A new IPAN-led intervention could relieve the side effects men suffer when they are treated with androgen deprivation therapy (ADT) for prostate cancer.
The rapid increase in the use of the hormone treatment ADT has helped more men survive a prostate cancer diagnosis, but the treatment causes adverse effects such as weight gain, muscle loss, and reduced physical function and strength. These changes have been linked to an increased risk of chronic disease and early death.
A nutritious diet combined with adequate exercise are important strategies to manage these side effects – however men are not currently routinely referred for clinical nutrition and/or exercise services as part of their treatment.
Through a Victorian Cancer Agency Early Career Research Fellowship, Dr Brenton Baguley is developing a web platform called PRO-Health (Prostate cancer specific healthy eating and exercise).
PRO-Health will provide men with individualised nutrition and exercise educational material to manage side effects from ADT, focusing on counteracting the weight and fat mass gains from ADT.
The program will be integrated with video consultations from nutrition and exercise health care professionals to guide men through individualised care for healthy weight loss and management of other side effects from ADT.
“Being a web-based program, PRO-Health will open up nutrition and exercise services to men who may not have been able to access them previously, for example those living remotely,” Dr Baguley said.
He is working with a team of experts across Deakin University, as well as with consumers and health care professionals, to develop the program.
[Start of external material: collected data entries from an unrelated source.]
(** X29.  Deactivating all conflicting shortcuts does what it says: for
    user bindings and extension bindings with the sources the parser
    gives them, it never fails, and afterwards the conflicts that the
    panel computes from the same bindings are none.  Each status is as
    it was before or deactivated. *)
Theorem deactivateAllConflicting_resolves `{JsonBuiltins} (w : World.t)
  (user extension : list Keybinding.t) :
  Forall (fun u => Keybinding.source u <> Extension) user ->
  Forall (fun e => Keybinding.source e = Extension) extension ->
  exists w',
    deactivateAllConflicting user extension w = (Val tt, w')
    /\ getAuditData_conflicts user extension w' = (Val [], w')
    /\ (forall id, statusOf w' id = statusOf w id \/ statusOf w' id = Deactivated).
Proof.
  intros Huser Hext. unfold deactivateAllConflicting, bind. rewrite filterM_isActive.
  set (active := List.filter (activeIn w) extension).
  set (ids := conflictingIds (detectConflicts user active)).
  destruct (deactivateConflicting_run (detectConflicts user active) w) as [w' [Hrun Hst]].
  fold ids in Hst. exists w'. split; [exact Hrun|]. split.
  2:{ intros id. rewrite Hst. destruct (bool_decide _); [now right | now left]. }
  unfold getAuditData_conflicts, bind. rewrite filterM_isActive. unfold ret.
  assert (Hactive : Forall (fun e => Keybinding.source e = Extension) active).
  { apply Forall_forall. intros x Hx. apply list_elem_of_In, filter_In in Hx.
    rewrite Forall_forall in Hext. apply Hext. now apply list_elem_of_In. }
  assert (Hafter : user ++ List.filter (activeIn w') extension
                   = List.filter (keptAfter ids) (user ++ active)).
  { rewrite List.filter_app. f_equal.
    - symmetry. apply filter_everything. intros x Hx. rewrite Forall_forall in Huser.
      unfold keptAfter, isExt. now rewrite (bool_decide_false _ (Huser x Hx)).
    - unfold active. rewrite <- filter_and. apply List.filter_ext_in. intros x Hx.
      rewrite Forall_forall in Hext. apply list_elem_of_In in Hx.
      unfold keptAfter, isExt. rewrite (bool_decide_true _ (Hext x Hx)). cbn [negb orb].
      unfold activeIn. rewrite !Hst.
      destruct (bool_decide (Keybinding.id x ∈ ids)); [|now rewrite andb_true_r].
      decide_status. cbn [negb andb]. now rewrite andb_false_r. }
  assert (Hnone : List.filter hasExtensionBinding
                    (detectConflicts user (List.filter (activeIn w') extension)) = []);
    [|now rewrite Hnone].
  apply filter_nothing. intros c Hc.
  destruct (group_of_conflict _ _ _ Hc) as [bucket' [group [-> [Hbucket' [Hgroup Hsize]]]]].
  rewrite Hafter in Hbucket'.
  apply (clusterBy_classes sameNormalizedKey sameNormalizedKey_refl sameNormalizedKey_sym
           sameNormalizedKey_trans _ _ _ (le_n _)) in Hbucket'.
  destruct Hbucket' as [s [Hs ->]].
  apply list_elem_of_In, filter_In in Hs. destruct Hs as [Hs _]. apply list_elem_of_In in Hs.
  set (bucket := List.filter (sameNormalizedKey s) (user ++ active)).
  assert (Hbucket : bucket ∈ clusterBy sameNormalizedKey (user ++ active)).
  { apply (clusterBy_classes sameNormalizedKey sameNormalizedKey_refl sameNormalizedKey_sym
             sameNormalizedKey_trans _ _ _ (le_n _)). now exists s. }
  rewrite filter_comm in Hgroup. fold bucket in Hgroup.
  assert (Halone : Forall (fun x => isExt x = false) group).
  { apply (kept_extensions_alone (keptAfter ids) overlapping (length bucket) bucket (le_n _));
      [| |  | exact Hgroup | exact Hsize].
    - intros x Hx. unfold keptAfter. now rewrite Hx.
    - apply extensionsLast_filter. now apply extensionsLast_app.
    - intros g x Hg Hx Hisext Hkept.
      destruct (Nat.le_gt_cases 2 (length g)) as [Hbig|Hsmall].
      + exfalso. pose proof (conflict_of_group user active bucket g Hbucket Hg Hbig) as Hconflict.
        assert (Hid : Keybinding.id x ∈ ids).
        { unfold ids, conflictingIds. apply list_elem_of_fmap_2.
          apply list_elem_of_In, filter_In. split; [|exact Hisext].
          apply in_concat. exists g. split; [|now apply list_elem_of_In].
          apply in_map_iff. exists (conflictOf g). split; [reflexivity|].
          now apply list_elem_of_In. }
        unfold keptAfter in Hkept. rewrite Hisext, (bool_decide_true _ Hid) in Hkept.
        discriminate.
      + destruct g as [|y [|z g]]; [now apply elem_of_nil in Hx | | cbn in Hsmall; lia].
        apply list_elem_of_singleton in Hx. now subst. }
  unfold hasExtensionBinding. cbn [conflictOf KeybindingConflict.bindings].
  clear -Halone. induction Halone as [|x g Hx Hg IH]; [reflexivity|].
  cbn [existsb]. unfold isExt in Hx. now rewrite Hx.
Qed.

Lemma deactivateAllConflicting_resolves_witness :
  exists w',
    deactivateAllConflicting (H := RefJson.builtins)
      [userBinding "ctrl+k" "foo" None]
      [extBinding "Ctrl+K" "bar" None; extBinding "ctrl+l" "baz" None]
      (worldWithFile remapExampleFile)
    = (Val tt, w')
    /\ getAuditData_conflicts
         [userBinding "ctrl+k" "foo" None]
         [extBinding "Ctrl+K" "bar" None; extBinding "ctrl+l" "baz" None] w'
       = (Val [], w')
    /\ (forall id, statusOf w' id = statusOf (worldWithFile remapExampleFile) id
                   \/ statusOf w' id = Deactivated).
Proof.
  apply (deactivateAllConflicting_resolves (H := RefJson.builtins)).
  - repeat constructor. simpl. discriminate.
  - repeat constructor.
Defined.


(* --------------------------------------------------------------------- *)
(** ** Normalized keys                                                    *)
(* --------------------------------------------------------------------- *)

Lemma N_of_ascii_inj a b : N_of_ascii a = N_of_ascii b -> a = b.
Proof.
  intros Hab. rewrite <- (ascii_N_embedding a), <- (ascii_N_embedding b). now rewrite Hab.
Qed.

Lemma String_leb_trans s1 : forall s2 s3,
  String.leb s1 s2 = true -> String.leb s2 s3 = true -> String.leb s1 s3 = true.
Proof.
  unfold String.leb. induction s1 as [|c1 s1 IH]; intros [|c2 s2] [|c3 s3];
    cbn [String.compare]; try (intros; reflexivity); try (intros; discriminate).
  unfold Ascii.compare.
  destruct (N.compare_spec (N_of_ascii c1) (N_of_ascii c2)) as [H12|H12|H12];
    destruct (N.compare_spec (N_of_ascii c2) (N_of_ascii c3)) as [H23|H23|H23];
    destruct (N.compare_spec (N_of_ascii c1) (N_of_ascii c3)) as [H13|H13|H13];
    intros Hle12 Hle23; try discriminate; try reflexivity; try lia.
  now apply (IH s2 s3).
Qed.

Lemma String_leb_transitive : Transitive (fun a b => String.leb a b = true).
Proof. intros a b c. apply String_leb_trans. Qed.

Lemma String_leb_antisymmetric : AntiSymm eq (fun a b => String.leb a b = true).
Proof. intros a b. apply String.leb_antisym. Qed.

Lemma String_leb_other a b : String.leb a b = false -> String.leb b a = true.
Proof. intros Hab. destruct (String.leb_total a b) as [H|H]; [congruence | exact H]. Qed.

Lemma sort_by_leb_perm l1 l2 :
  l1 ≡ₚ l2 -> sort_by String.leb l1 = sort_by String.leb l2.
Proof.
  intros Hperm.
  apply (@Sorted_unique _ (fun a b => String.leb a b = true)
                        String_leb_transitive String_leb_antisymmetric).
  - apply sort_by_sorted, String_leb_other.
  - apply sort_by_sorted, String_leb_other.
  - now rewrite !sort_by_perm.
Qed.

Lemma chars_append a b : chars (a +:+ b) = chars a ++ chars b.
Proof.
  induction a as [|x a IH]; [reflexivity|].
  change (x :: chars (a +:+ b) = x :: (chars a ++ chars b)). now rewrite IH.
Qed.

Lemma chars_join parts : chars (join "+" parts) = joinChars (map chars parts).
Proof.
  induction parts as [|p parts IH]; [reflexivity|].
  destruct parts as [|q parts]; [reflexivity|].
  change (chars (p +:+ "+" +:+ join "+" (q :: parts))
          = chars p ++ "+"%char :: joinChars (map chars (q :: parts))).
  rewrite !chars_append, IH. reflexivity.
Qed.

Lemma lower_char_plus c : Ascii.eqb (lower_char c) "+" = Ascii.eqb c "+".
Proof.
  destruct c as [b0 b1 b2 b3 b4 b5 b6 b7].
  destruct b0, b1, b2, b3, b4, b5, b6, b7; vm_compute; reflexivity.
Qed.

Lemma lower_char_idem c : lower_char (lower_char c) = lower_char c.
Proof.
  destruct c as [b0 b1 b2 b3 b4 b5 b6 b7].
  destruct b0, b1, b2, b3, b4, b5, b6, b7; vm_compute; reflexivity.
Qed.

Lemma map_lower_joinChars parts :
  map lower_char (joinChars parts) = joinChars (map (map lower_char) parts).
Proof.
  induction parts as [|p parts IH]; [reflexivity|].
  destruct parts as [|q parts]; [reflexivity|].
  change (map lower_char (p ++ "+"%char :: joinChars (q :: parts))
          = map lower_char p ++ "+"%char :: joinChars (map (map lower_char) (q :: parts))).
  rewrite map_app. cbn [map] in *. now rewrite IH.
Qed.

Lemma split1_no_sep sep l : forall cur,
  forallb (fun c => negb (Ascii.eqb c sep)) l = true ->
  split1 sep cur l = [rev cur ++ l].
Proof.
  induction l as [|c l IH]; intros cur Hno; cbn [split1].
  - now rewrite app_nil_r.
  - cbn [forallb] in Hno. apply andb_true_iff in Hno. destruct Hno as [Hc Hl].
    apply negb_true_iff in Hc. rewrite Hc, IH by assumption. cbn [rev].
    now rewrite <- app_assoc.
Qed.

Lemma split1_to_sep sep l rest : forall cur,
  forallb (fun c => negb (Ascii.eqb c sep)) l = true ->
  split1 sep cur (l ++ sep :: rest) = (rev cur ++ l) :: split1 sep [] rest.
Proof.
  induction l as [|c l IH]; intros cur Hno; cbn [split1 app].
  - now rewrite Ascii.eqb_refl, app_nil_r.
  - cbn [forallb] in Hno. apply andb_true_iff in Hno. destruct Hno as [Hc Hl].
    apply negb_true_iff in Hc. rewrite Hc, IH by assumption. cbn [rev].
    now rewrite <- app_assoc.
Qed.

Lemma split1_joinChars parts :
  parts <> [] ->
  Forall (fun p => forallb (fun c => negb (Ascii.eqb c "+")) p = true) parts ->
  split1 "+" [] (joinChars parts) = parts.
Proof.
  intros Hne Hall. induction Hall as [|p parts Hp Hparts IH]; [congruence|].
  destruct parts as [|q parts].
  - cbn [joinChars]. now rewrite split1_no_sep.
  - change (split1 "+" [] (p ++ "+"%char :: joinChars (q :: parts)) = p :: q :: parts).
    rewrite split1_to_sep by assumption. cbn [rev app]. f_equal. now apply IH.
Qed.

Lemma split_lowered_join parts :
  parts <> [] ->
  forallb noPlus parts = true ->
  split_char "+" (toLowerCase (join "+" parts)) = map toLowerCase parts.
Proof.
  intros Hne Hall. unfold split_char, toLowerCase at 1.
  rewrite list_ascii_of_string_of_list_ascii, chars_join, map_lower_joinChars.
  rewrite split1_joinChars.
  - rewrite !map_map. reflexivity.
  - destruct parts; [congruence | discriminate].
  - rewrite forallb_forall in Hall. apply Forall_forall. intros p Hp.
    apply list_elem_of_In, in_map_iff in Hp. destruct Hp as [q [<- Hq]].
    apply in_map_iff in Hq. destruct Hq as [part [<- Hpart]].
    specialize (Hall part Hpart). unfold noPlus in Hall.
    rewrite forallb_forall in *. intros c Hc. apply in_map_iff in Hc.
    destruct Hc as [d [<- Hd]]. rewrite lower_char_plus. now apply Hall.
Qed.

Lemma normalizeKey_join parts :
  forallb noPlus parts = true ->
  normalizeKey (join "+" parts)
  = join "+" (sort_by String.leb (map (fun p => trim (toLowerCase p)) parts)).
Proof.
  intros Hall. destruct parts as [|p parts]; [reflexivity|].
  unfold normalizeKey. rewrite split_lowered_join by (assumption || discriminate).
  now rewrite map_map.
Qed.

Lemma toLowerCase_idem key : toLowerCase (toLowerCase key) = toLowerCase key.
Proof.
  unfold toLowerCase. rewrite list_ascii_of_string_of_list_ascii, map_map. f_equal.
  apply map_ext. intros c. apply lower_char_idem.
Qed.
It will then be tested in a 12-week randomised controlled trial.
“A strong focus of this research program is the input from consumers and stakeholders,” Dr Baguley said. “We have the support of the Prostate Cancer Foundation of Australia and we’re engaging with those who have been directly affected by prostate cancer to give us valuable insights into how we can best deliver these services to men alongside their current medical care.”
Dr Baguley hopes his fellowship work will demonstrate the program is ready to implement at a clinical level; and lead to all men treated with ADT receiving nutrition and exercise support.